Poster Board MON-560
Ruchi Bhabhra*1, Amy Denise Anderson2, Jessicah S. P. Collins2, Christine Michele Burt Solorzano1, John C Marshall2 and Christopher Rolland McCartney2
1Division of Endocrinology, University of Virginia, Charlottesville, VA, 2University of Virginia, Charlottesville, VA
Early puberty is characterized by sleep-entrained increases of LH (by inference GnRH) pulse frequency and amplitude, with minimal daytime (awake) LH pulsatility: the regulatory mechanisms are unknown. Progesterone (P) inhibits the GnRH pulse generator in adult women. In early pubertal girls, P increases 2.3 fold overnight and we hypothesize that higher AM concentrations of P contribute to slow daytime (awake) LH pulse frequency. Exogenous P abolishes daytime LH pulses in early pubertal girls with no effect on nocturnal LH frequency suggesting differential regulation of GnRH frequency depending on sleep status. As puberty progresses daytime LH pulse frequency gradually increases while nocturnal frequency is unchanged. In adult women with hyperandrogenemia (HA), the GnRH pulse generator is less sensitive to feedback inhibition by P, and is reversed by flutamide (androgen receptor antagonist), indicating a role of testosterone (T) in reduced sensitivity to P inhibition. In normal pubertal girls, early AM free T gradually increases during puberty; mean free T = 3.2 pmol/L (Tanner 1), 5.0 pmol/L (Tanner 2), 7.4 pmol/L (Tanner 3), and 12.8 pmol/L (Tanner 4-5).
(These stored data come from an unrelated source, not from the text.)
(** ** The acme log and the restart signal *)

(** [acme.LogEvent] *)
Record LogEvent := { ID : Z; Op : string; Name : string }.

(** What travels on [needrun]: a [*acme.LogEvent], nil for the run at
    startup and for a click on Get. *)
Definition signal := option LogEvent.

(** [var needrun = make(chan *acme.LogEvent, 1)] *)
Definition needrun0 : Chan.t signal := Chan.make 1.

(** The condition of the [if] in the loop of [main] (main.go, line 79). *)
Definition qualifies (re : Go.Regexp) (pwd : string) (event : LogEvent) : bool :=
  negb (Name event =? "") && (Op event =? "put")
  && Go.HasPrefix (Name event) pwd && Go.MatchString re (Name event).

(** The same condition in the older variant of [main] (line 75), which
    matches the pattern against [filepath.Base(event.Name)]. *)
Definition qualifies_base (re : Go.Regexp) (pwd : string) (event : LogEvent) : bool :=
  negb (Name event =? "") && (Op event =? "put")
  && Go.HasPrefix (Name event) pwd && Go.MatchString re (Go.Base (Name event)).

(** One turn of the loop of [main] after [l.Read()] returned [event]: the
    channel afterwards and the time slept, in milliseconds. *)
Definition main_step (re : Go.Regexp) (pwd : string) (event : LogEvent)
    (needrun : Chan.t signal) : Chan.t signal * Z :=
  if qualifies re pwd event
  then (fst (Chan.select_send_default needrun (Some event)), 100%Z)
  else (needrun, 0%Z).

Definition main_step_base (re : Go.Regexp) (pwd : string) (event : LogEvent)
    (needrun : Chan.t signal) : Chan.t signal * Z :=
  if qualifies_base re pwd event
  then (fst (Chan.select_send_default needrun (Some event)), 100%Z)
  else (needrun, 0%Z).

(** Execution of the text [Get] in the window, in [events]. *)
Definition events_Get (needrun : Chan.t signal) : Chan.t signal :=
  fst (Chan.select_send_default needrun None).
We propose that the normal increase of T across puberty reduces the daytime sensitivity of the GnRH pulse generator to P inhibition, allowing a gradual increase in daytime pulse frequency. In 22 normal weight girls (Tanner 1-3) LH pulse frequency was determined via q 10 min sampling between 1900 to 0700 h. LH pulses were determined in 4-h time blocks, with 1900-2300 h (awake) representing daytime. Eight subjects received 2-3 doses of exogenous P to achieve a mean P of 4.83 ng/mL. In girls not receiving P (n=14), those with free T <4.5 pmol/L (n=9) had few LH pulses (mean ± SEM = 0.6 ± 0.3), while those with free T >4.5 pmol/L (n=5) had more LH pulses (1.8 ± 0.5) during 1900-2300 h. Mean P levels (and overnight rise) were similar in both groups. In girls receiving P, those with free T <4.5 pmol/L (n=4) had no LH pulses during 1900 - 2300 h (awake). In contrast, among girls with free T >4.5 pmol/L (n=4), only 2 girls with the highest T levels showed LH pulse activity: 1 and 4 LH pulses with AM free T of 9.1 and 27 pmol/L, respectively. These data suggest that P plays a role in regulating daytime (awake) GnRH pulsatility in early puberty and that rising T concentrations during puberty antagonize P-mediated suppression of daytime GnRH pulses, allowing the selective increase of daytime GnRH pulse frequency.